You see, this practically never happens in the Rochat household. Or at least, at a frequency reserved for Halley’s Comet, Cubs World Series championships, and smash hit rap musicals on Broadway.
We are the masters of “birthday observed.”
It’s not from spaciness or a lack of care. Missy’s birthday in particular is a major highlight of the year for both Heather and myself. Usually, it means that our developmentally disabled ward gets to hit her favorite bowling alley for an afternoon of pins, pizza, and presents while every available relative in the area cheers her on. That pretty much lifts her into second heaven right there. (Subsequent layers of heaven are unlockable by the presence of dancing, Legos, art opportunities, Harry Potter, and/or live music, especially if the Face Vocal Band is involved.)
But “Missy’s birthday” and “Missy’s Birthday, Observed” have been as much as three weeks apart sometimes. It’s not just a matter of “Oh, this is the closest weekend” – sometimes it’s fighting like mad to keep it in October at all.
There’s the minefield of other birthdays in the family. The wild card of Heather’s health. The challenge of finding a day when even five of us can be in the room at the same time. Heck, one year Missy’s birthday fell in the middle of a major bowling tournament, when there was hardly an alley to … well, spare. (rimshot)
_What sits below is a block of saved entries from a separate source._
(** * EchoInfo bot: a shallow embedding of [bot.py] and its verified properties

    The development follows the layout of the source file: text primitives
    (Python [str] as a sequence of code points), the exception hierarchy and
    a small trace-and-exception monad for the awaited platform calls, then
    the field renderers, the chat-report aggregator, the error reporter, the
    private handlers and the supervisor loop of [main]. *)

From Stdlib Require Import List ZArith NArith Bool Lia String Ascii.
From Stdlib Require Import DecimalString.
Import ListNotations.

Local Open Scope Z_scope.
Local Open Scope list_scope.

(* ===================================================================== *)
(** ** Python text *)
(* ===================================================================== *)

Module PyStr.

(** A Python [str] is a sequence of Unicode code points: [len] counts code
    points and slicing cuts between them. *)
Definition pystr : Type := list N.

(** Continuation byte payload (low six bits). *)
Definition cont (c : ascii) : N := N.land (N_of_ascii c) 63.

(** Source literals are written as UTF-8 byte strings; [u] decodes them to
    code points (one, two, three and four byte forms). *)
Fixpoint u (s : string) : pystr :=
  match s with
  | EmptyString => []
  | String c r =>
      let n := N_of_ascii c in
      if (n <? 128)%N then n :: u r
      else if (n <? 224)%N then
        match r with
        | String c1 r1 => (N.land n 31 * 64 + cont c1)%N :: u r1
        | _ => []
        end
      else if (n <? 240)%N then
        match r with
        | String c1 (String c2 r2) =>
            (N.land n 15 * 4096 + cont c1 * 64 + cont c2)%N :: u r2
        | _ => []
        end
      else
        match r with
        | String c1 (String c2 (String c3 r3)) =>
            (N.land n 7 * 262144 + cont c1 * 4096 + cont c2 * 64 + cont c3)%N
              :: u r3
        | _ => []
        end
  end.

Definition len (s : pystr) : Z := Z.of_nat (List.length s).

(** [s[:n]] for a non-negative bound. *)
Definition slice_to (n : nat) (s : pystr) : pystr := firstn n s.

Fixpoint eqb (a b : pystr) : bool :=
  match a, b with
  | [], [] => true
  | x :: a', y :: b' => (x =? y)%N && eqb a' b'
  | _, _ => false
  end.

(** [sep.join(parts)]. *)
Fixpoint join (sep : pystr) (parts : list pystr) : pystr :=
  match parts with
  | [] => []
  | [p] => p
  | p :: rest => p ++ sep ++ join sep rest
  end.

(** [str(n)] for an [int]. *)
Definition of_int (z : Z) : pystr := u (NilZero.string_of_int (Z.to_int z)).

End PyStr.

Import PyStr.

(** ** Truthiness

    [if x:], [not x], [x or y] and [x and y] consult the truth value of the
    operand: [None] is false, numbers are false at zero, strings and lists
    are false when empty. *)

Class Truthy (A : Type) := truthy : A -> bool.

#[export] Instance Truthy_bool : Truthy bool := fun b => b.
#[export] Instance Truthy_int : Truthy Z := fun z => negb (z =? 0).
#[export] Instance Truthy_list {A} : Truthy (list A) :=
  fun l => match l with [] => false | _ :: _ => true end.
#[export] Instance Truthy_option {A} `{Truthy A} : Truthy (option A) :=
  fun o => match o with None => false | Some a => truthy a end.

(* ===================================================================== *)
(** ** Exceptions and awaited calls *)
(* ===================================================================== *)

(** Instances of [Exception]: the two platform errors the source names, and
    every other class below [Exception], kept by class name. The text is
    what [str(exc)] gives. *)
Inductive exception : Type :=
  | TelegramForbiddenError (msg : pystr)
  | TelegramBadRequest (msg : pystr)
  | OtherException (class_name : pystr) (msg : pystr).

(** Everything that can be raised: [Exception] instances, the operator
    interrupt, and the remaining [BaseException] classes (task cancellation,
    interpreter exit), which [except Exception] does not match. *)
Inductive base_exception : Type :=
  | Exc (e : exception)
  | KeyboardInterrupt
  | OtherBaseException (class_name : pystr).

Definition type_name (e : exception) : pystr :=
  match e with
  | TelegramForbiddenError _ => u "TelegramForbiddenError"
  | TelegramBadRequest _ => u "TelegramBadRequest"
  | OtherException n _ => n
  end.

Definition str_exc (e : exception) : pystr :=
  match e with
  | TelegramForbiddenError m | TelegramBadRequest m | OtherException _ m => m
  end.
And it’s not just Missy. Between luck and logistics, my February birthday has often gone well into March, or our July anniversary into the back-to-school sales. It’s not the precision of a rifle shot at a defined target, but the run of a World War II bombing raid that lets off all its ordinance in the expectation that something will get hit.
And these days, I suspect that we have a lot of company.
Life happens. And these days, for most of us, life happens at high speed as every moment bombards us with more demands for our attention. Whether it’s the job, the latest crisis, or an electronic environment that sends out more alerts and distress signals than the starship Enterprise, we are deluged.
Is it any wonder that our full worlds collide, bounce, and hold each other off so often?
That makes it more important than ever to step back sometimes, to make some times protected and special. I know, that’s easier to say than do. (Believe me, I know!) But I’m going to say something that may sound heretical.
This isn’t a battle against the calendar.
It doesn’t matter when you make that time. Only that you make it.
The calendar doesn’t care. The clock doesn’t care. They’re tools, and they’re even useful tools. But caring belongs to people.
If a person knows they’re loved and cared for, you can celebrate them any day of the year. After all, in a way, you’re already celebrating them every day of the year.
If you know that this is the moment when you can regain a bit of peace and balance, it doesn’t matter if the sun is high or the stars are shining. It matters that you’re aware, that you know what you need, and that you value finding it.
The world may be chaos. The choices may be limited. But the time you choose will always be the right time – because you cared enough to choose it.
And if that choice lets you cheer on a broadly smiling Missy at a bowling alley, so much the better.
We know about “observed” as well. This year, my son’s birthday fell on Yom Kippur (or Yom Kippur fell on his birthday). My own birthday is six days before Christmas.
As a very wise rabbi once told me, “It’s Shabbat when we make it Shabbat.” So, too with birthdays, anniversaries, and so many other occasions.